According to Clinton’s campaign, nearly half of all renters between age 25 and 34 pay 30% or more of their monthly income on rent, and one-fourth pay over half of their income on rent.
“High rents not only weigh heavily on the pocketbooks of these families but often displace entire communities in the face of local growth,” Clinton’s campaign states. “There is simply not enough affordable rental housing in many parts of the country to keep up with new demand, driving prices in these areas to a level that is unaffordable for large segments of the population.”
Clinton’s plan will tackle these issues by “increasing incentives for new affordable rental housing development and easing the local barriers to building affordable housing in areas of economic opportunity.”
According to Clinton’s campaign, this will be accomplished by:
- Reducing the cost
Clinton’s campaign states that Clinton will defend the current supply of Low Income Housing Tax Credits and provide additional credits in communities where the demand for these credits far exceeds the supply. The additional credits will be allocated through a competitive process to those cities and states that are in the best position to use them effectively.
- Easing local barriers
Clinton’s plan states that the Clinton Administration will encourage communities to implement land use strategies that “make it easier” to build affordable rental housing near good jobs by increasing funding available to those that do through both her infrastructure bank and competitive grant programs, like the Department of Transportation’s TIGER initiative.
Clinton’s campaign also states that Clinton will “defend” the Consumer Financial Protection Bureau, because “we must never again allow borrowers to be taken advantage of in the rush for corporate profits.”
Additionally, Clinton’s plan states that Clinton will enforce fair housing and fair lending laws.
To accomplish this, Clinton states that her administration will ensure that the Department of Justice enforces fair lending and fair housing laws, and will “work closely” with regulators to make sure that Fannie Mae, Freddie Mac and the nation’s lenders “meet their responsibility to provide lending in communities that have been historically underserved.”
Clinton’s plan was met with approval from J. Ronald Terwilliger of the Terwilliger Foundation for Housing America’s Families.
“I applaud Secretary Hillary Clinton for putting forth a comprehensive plan to revitalize our nation’s distressed communities and help the millions of American families struggling with skyrocketing rents and diminished access to first-time homeownership,” Terwilliger said in a statement.
“The Secretary’s proposals to increase investment in the Low-income Housing Tax Credit and encourage communities to embrace land use policies that foster the production of more affordable rental homes are essential to solving the rental affordability crisis,” Terwilliger continued.

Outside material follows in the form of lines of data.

(** X8: [handleUpdateImageDetails] changes no more of the cache than the
    images with the given id in the folder of that id.  The same folders
    stay cached, each with as many images as before, every other folder and
    every image with another id is as it was, and nothing happens at all
    when the folder is not cached; so a later [loadImagesForFolder] sends
    the requests it would have sent without the update. *)
Theorem X8_update_details_local (imageId : string)
    (merge : Cache.Image → Cache.Image) (st : Cache.State) :
  let st' := Gallery.handleUpdateImageDetails imageId merge st in
  (∀ folder, is_Some (Cache.imagesByFolder st' !! folder)
             ↔ is_Some (Cache.imagesByFolder st !! folder))
  ∧ (∀ folder imgs, Cache.imagesByFolder st !! folder = Some imgs →
       ∃ imgs', Cache.imagesByFolder st' !! folder = Some imgs'
                ∧ length imgs' = length imgs
                ∧ (folder ≠ Gallery.folderOf imageId → imgs' = imgs)
                ∧ ∀ i img, imgs !! i = Some img →
                    Cache.id img ≠ imageId → imgs' !! i = Some img)
  ∧ (Cache.imagesByFolder st !! Gallery.folderOf imageId = None → st' = st)
  ∧ (∀ getImages folderPath,
       Cache.requests (Cache.loadImagesForFolder getImages folderPath st')
       = Cache.requests (Cache.loadImagesForFolder getImages folderPath st)).
Proof.
  intros st'. split_and!.
  - intros folder. subst st'. rewrite update_lookup.
    by rewrite fmap_is_Some.
  - intros folder imgs Himgs. subst st'. rewrite update_lookup, Himgs. cbn.
    eexists. split; [done|]. case_decide as Hf.
    + split_and!; [by rewrite length_fmap | done |].
      intros i img Hi Hid. rewrite list_lookup_fmap, Hi. cbn.
      by rewrite decide_False.
    + done.
  - intros Hnone. subst st'. unfold Gallery.handleUpdateImageDetails.
    by rewrite Hnone.
  - intros getImages folderPath. rewrite !load_requests_cached. subst st'.
    rewrite update_lookup, update_requests.
    by destruct (Cache.imagesByFolder st !! folderPath).
Qed.

Lemma X8_update_details_local_witness :
  let st := Cache.mkState {[ "/a" := [Cache.toImage "/a/x.jpg"] ]} false [] [] in
  Gallery.handleUpdateImageDetails "/b/y.jpg" id st = st.
Proof.
  intros st.
  destruct (X8_update_details_local "/b/y.jpg" id st) as (_ & _ & H & _).
  apply H. vm_compute. reflexivity.
Defined.

(** ** What a load adds to the cache *)

(** X9: [loadImagesForFolder] only adds to the cache: every folder cached
    before the call is cached after it with the same list.  When the call
    fetches and the service answers, the list stored for the folder has one
    image for each path returned, in the order returned, with the path as
    its id and as its full path. *)
Theorem X9_load_only_adds (getImages : string → option (list string))
    (folderPath : string) (st : Cache.State) :
  let st' := Cache.loadImagesForFolder getImages folderPath st in
  Cache.imagesByFolder st ⊆ Cache.imagesByFolder st'
  ∧ (∀ imagePaths,
       Cache.imagesByFolder st !! folderPath = None →
       getImages folderPath = Some imagePaths →
       ∃ images, Cache.imagesByFolder st' !! folderPath = Some images
                 ∧ Cache.id <$> images = imagePaths
                 ∧ Cache.fullPath <$> images = imagePaths).
Proof.
  intros st'. subst st'. unfold Cache.loadImagesForFolder. split.
  - destruct (Cache.imagesByFolder st !! folderPath) eqn:Hc; [done|].
    destruct (getImages folderPath); cbn; by apply insert_subseteq.
  - intros imagePaths Hc Hg. rewrite Hc, Hg. cbn. eexists.
    rewrite lookup_insert_eq. split; [done|].
    rewrite <- !list_fmap_compose. split; apply list_fmap_id.
Qed.

Lemma X9_load_only_adds_witness :
  ∃ images,
    Cache.imagesByFolder
      (Cache.loadImagesForFolder (λ _, Some ["/a/x.JPG"]) "/a"
         (Cache.mkState ∅ false [] [])) !! "/a" = Some images
    ∧ Cache.id <$> images = ["/a/x.JPG"]
    ∧ Cache.fullPath <$> images = ["/a/x.JPG"].
Proof.
  destruct (X9_load_only_adds (λ _, Some ["/a/x.JPG"]) "/a"
              (Cache.mkState ∅ false [] [])) as (_ & H).
  by apply H.
Defined.

(** ** Moving through the images of a folder *)

Section NavigationFacts.
Import Cache Gallery.

Lemma findIndex_range {A} (pred : A → bool) (l : list A) :
  findIndex pred l = (-1)%Z
  ∨ (0 ≤ findIndex pred l < Z.of_nat (length l))%Z.
Proof.
  induction l as [|x l IH]; cbn [findIndex length]; [by left|].
  destruct (pred x); [right; lia|].
  destruct (Z.leb_spec 0 (findIndex pred l)); [right; lia | by left].
Qed.

Lemma findIndex_lookup {A} (pred : A → bool) (l : list A) :
  (0 ≤ findIndex pred l)%Z →
  ∃ x, l !! Z.to_nat (findIndex pred l) = Some x ∧ pred x = true.
Proof.
  induction l as [|x l IH]; cbn [findIndex]; [lia|].
  destruct (pred x) eqn:Hx; [intros _; by exists x|].
  destruct (Z.leb_spec 0 (findIndex pred l)) as [Hr|Hr]; [|lia].
  intros _. destruct (IH Hr) as (y & Hy & Hp). exists y. split; [|done].
  replace (Z.to_nat (findIndex pred l + 1)) with (S (Z.to_nat (findIndex pred l)))
    by lia.
  done.
Qed.

Lemma findIndex_NoDup (l : list Image) (i : nat) (x : Image) :
  NoDup (id <$> l) → l !! i = Some x →
  findIndex (λ img, bool_decide (id img = id x)) l = Z.of_nat i.
Proof.
  revert i. induction l as [|y l IH]; intros i Hnd Hi; [done|].
  rewrite fmap_cons in Hnd. apply NoDup_cons in Hnd as [Hy Hnd].
  cbn [findIndex]. destruct i as [|i].
  - injection Hi as ->. by rewrite bool_decide_eq_true_2.
  - cbn in Hi. rewrite bool_decide_eq_false_2.
    + rewrite (IH i Hnd Hi).
      destruct (Z.leb_spec 0 (Z.of_nat i)); lia.
    + intros Heq. apply Hy. rewrite Heq.
      apply list_elem_of_fmap. exists x. split; [done|].
      by eapply list_elem_of_lookup_2.
Qed.
(** * The pinning-maps lesson: the XDP loader and the XDP stats reporter

    A shallow embedding of the two user-space programs of
    [basic04-pinning-maps]: [xdp_stats.c] (the statistics reporter and its
    poll loop) and the loader (attach with reuse of a pinned map).

    Both programs are sequential C code whose interesting behaviour is the
    order of their calls into the kernel, libbpf and libxdp and what they do
    with the results.  The embedding therefore runs every function in a small
    monad that threads an abstract world, records each external call and each
    line written to stdout or stderr in a trace, and can stop the process
    ([exit]).  The world (the kernel, the bpf file system, the clock) is an
    interface: a type class whose operations give the result of each call. *)

From Stdlib Require Import ZArith Lia.
From stdpp Require Import base list strings.

Local Open Scope Z_scope.

(** ** Machine integers *)

(** [__u64] arithmetic wraps modulo [2^64]; [unsigned int] modulo [2^32]. *)
Definition u64 (z : Z) : Z := z mod 2 ^ 64.
Definition u32 (z : Z) : Z := z mod 2 ^ 32.

(** ** Traces *)

(** A [double] is kept as the expression that computes it: the conversion
    of an integer, and the quotient of two doubles. The expression is not
    evaluated, so no rounding is modelled and no value of a double is
    claimed; what the programs need of a double is its comparison with
    zero. *)
Inductive double : Type :=
| D_of_int (z : Z)
| D_div (a b : double).

(** [d == 0]. A converted integer is zero when the integer is. A quotient
    is zero when its numerator is zero and its divisor is not (0/0 is a NaN,
    which does not compare equal to 0). A quotient of non-zero doubles that
    underflows is not modelled: the one quotient that the reporter compares
    with zero is a non-zero 64-bit integer divided by 10^9. *)
Fixpoint d_is_zero (d : double) : bool :=
  match d with
  | D_of_int z => z =? 0
  | D_div a b => d_is_zero a && negb (d_is_zero b)
  end.

(** An argument of a call or of a [printf]. *)
Inductive arg : Type :=
| AInt (z : Z)
| AStr (s : string)
| AReal (d : double).

(** What the process does that the outside can see: a call of an external
    function with the values passed (or returned through pointers) and its
    return value, and the [printf]/[fprintf(stderr, ...)] lines with their
    format string as in the source. *)
Inductive event : Type :=
| Call (fn : string) (args : list arg) (ret : Z)
| Stdout (fmt : string) (args : list arg)
| Stderr (fmt : string) (args : list arg).

(** ** The monad of the programs *)

(** How a computation ends: with a value, with [exit(code)], with a
    division of a [double] by zero, or with a variable-length array that
    the stack cannot hold. *)
Inductive res (A : Type) : Type :=
| Ret (a : A)
| Exit (code : Z)
| DivByZero
| StackOverflow.
Arguments Ret {A} a.
Arguments Exit {A} code.
Arguments DivByZero {A}.
Arguments StackOverflow {A}.

Definition M (W A : Type) : Type := W -> W * list event * res A.

Definition ret {W A} (a : A) : M W A := fun w => (w, [], Ret a).

Definition bind {W A B} (m : M W A) (k : A -> M W B) : M W B := fun w =>
  let '(w1, t1, r) := m w in
  match r with
  | Ret a => let '(w2, t2, r2) := k a w1 in (w2, t1 ++ t2, r2)
  | Exit c => (w1, t1, Exit c)
  | DivByZero => (w1, t1, DivByZero)
  | StackOverflow => (w1, t1, StackOverflow)
  end.

Notation "x <- m ;; k" := (bind m (fun x => k))
  (at level 100, m at next level, right associativity).
Notation "m ;;; k" := (bind m (fun _ => k))
  (at level 100, right associativity).

Definition emit {W} (e : event) : M W unit := fun w => (w, [e], Ret tt).
Definition printf {W} (fmt : string) (args : list arg) : M W unit :=
  emit (Stdout fmt args).
Definition fprintf_stderr {W} (fmt : string) (args : list arg) : M W unit :=
  emit (Stderr fmt args).
Definition exit {W A} (code : Z) : M W A := fun w => (w, [], Exit code).

(** Division of two [double]s; the zero divisor is made an outcome of its
    own so that a guard in front of a division can be stated. *)
Definition fdiv {W} (a b : double) : M W double := fun w =>
  if d_is_zero b then (w, [], DivByZero) else (w, [], Ret (D_div a b)).

(** A call whose result the world decides; the event keeps the values. *)
Definition call {W A} (op : W -> W * A) (ev : A -> event) : M W A := fun w =>
  let '(w1, a) := op w in (w1, [ev a], Ret a).

Definition trace_of {W A} (x : W * list event * res A) : list event := snd (fst x).
Definition result_of {W A} (x : W * list event * res A) : res A := snd x.
Definition world_of {W A} (x : W * list event * res A) : W := fst (fst x).

(** ** Data of the programs *)

(** [struct datarec] of common_kern_user.h, through the two fields the code
    reads. *)
Record datarec : Type := { rx_packets : Z; rx_bytes : Z }.

(** The fields of the kernel's [struct bpf_map_info] that the code reads. *)
Record bpf_map_info : Type := {
  type : Z;
  id : Z;
  name : string;
  key_size : Z;
  value_size : Z;
  max_entries : Z
}.

Record record : Type := { timestamp : Z; total : datarec }.

(** [struct stats_record]: the array [stats[XDP_ACTION_MAX]]. *)
Abbreviation stats_record := (list record).

Definition zero_datarec : datarec := {| rx_packets := 0; rx_bytes := 0 |}.
Definition zero_record : record := {| timestamp := 0; total := zero_datarec |}.
Definition zero_info : bpf_map_info :=
  {| type := 0; id := 0; name := ""; key_size := 0; value_size := 0; max_entries := 0 |}.

#[global] Instance record_inhabited : Inhabited record := populate zero_record.

(** [struct config] of common_defines.h, through the fields the code reads. *)
Record config : Type := {
  ifindex : Z;
  ifname : string;
  filename : string;
  progname : string;
  attach_mode : Z;
  do_unload : bool
}.

(** The kernel's map types (linux/bpf.h). *)
Definition BPF_MAP_TYPE_ARRAY : Z := 2.
Definition BPF_MAP_TYPE_PERCPU_ARRAY : Z := 6.

Definition NANOSEC_PER_SEC : Z := 1000000000.
Definition PATH_MAX : nat := 4096.
Definition pin_basedir : string := "/sys/fs/bpf".
Definition map_name : string := "xdp_stats_map".

(** Modelled from the spec: the exit codes of common_defines.h are not
    under src/; "Exit codes: 0 success". *)
Definition EXIT_OK : Z := 0.

(** What the headers of ../common and common_kern_user.h give the two
    programs and src/ does not hold: the failure exit codes, the number of
    outcome codes, the verbosity flag, and two helpers of the common
    library. They are parameters of the development. *)
Class Common : Type := {
  EXIT_FAIL : Z;
  EXIT_FAIL_OPTION : Z;
  EXIT_FAIL_BPF : Z;
  XDP_ACTION_MAX : nat;
  verbose : bool;
  action2str : Z -> string;
  (* check_map_fd_info(info, expected): 0 when the shapes agree *)
  check_map_fd_info : bpf_map_info -> bpf_map_info -> Z
}.

(** [snprintf(buf, size, ...)] on the already formatted text: the return
    value is the length of the whole text, the buffer keeps at most
    [size - 1] characters of it. *)
Definition snprintf (size : nat) (text : string) : Z * string :=
  (Z.of_nat (String.length text), String.substring 0 (size - 1) text).

(** ** xdp_stats.c *)

Module XdpStats.

(** The world as the reporter sees it. *)
Class Kernel (W : Type) : Type := {
  (* clock_gettime(CLOCK_MONOTONIC, &t): return value, t.tv_sec, t.tv_nsec *)
  clock_gettime : W -> W * (Z * (Z * Z));
  (* bpf_map_lookup_elem(fd, &key, buf): None when it returns non-zero,
     otherwise the records written to the buffer, one for an array map and
     one per possible CPU for a per-CPU array map *)
  bpf_map_lookup_elem : W -> Z -> Z -> W * option (list datarec);
  libbpf_num_possible_cpus : W -> Z;
  (* the bytes of stack that are left for a variable-length array *)
  stack_room : W -> Z;
  (* open_bpf_map_file(pin_dir, mapname, info) of the common library: the
     descriptor (negative on failure) and the info as it is afterwards *)
  open_bpf_map_file : W -> string -> string -> bpf_map_info -> W * (Z * bpf_map_info);
  close : W -> Z -> W;
  usleep : W -> Z -> W;
  sleep : W -> Z -> W;
  (* the bytes an uninitialised [struct datarec] local happens to hold *)
  uninit_datarec : W -> datarec
}.

Section Reporter.
Context `{Common} {W : Type} `{!Kernel W}.

Definition call_clock_gettime : M W (Z * (Z * Z)) :=
  call clock_gettime
       (fun r => Call "clock_gettime" [AInt (fst (snd r)); AInt (snd (snd r))] (fst r)).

“Her ideas to promote sustainable homeownership by adopting new credit-testing tools, increasing support for housing counseling, establishing greater regulatory certainty for mortgage lenders, and providing down payment assistance for lower-income first-time home buyers, are serious and thoughtful,” Terwilliger said. “By releasing the plan, Secretary Clinton has distinguished herself as a candidate who understands the critical connection between stable, affordable housing and opportunity for America’s families.”
The National Association of Home Builders also applauded Clinton’s plan.
“We applaud Secretary Clinton for recognizing the significant role that housing plays in our local communities and economy and being one of the first presidential candidates to present a housing and community development plan that will help boost homeownership, rental housing and employment opportunities for the American people,” Ed Brady, chairman of the National Association of Home Builders, said.
“We appreciate Secretary Clinton's leadership on these vital issues and for putting housing front and center on the national agenda, Brady said. “We hope her vision will encourage other presidential candidates as they move forward on the campaign trail to focus on how housing can spur job and economic growth, something they have disappointingly yet to do.”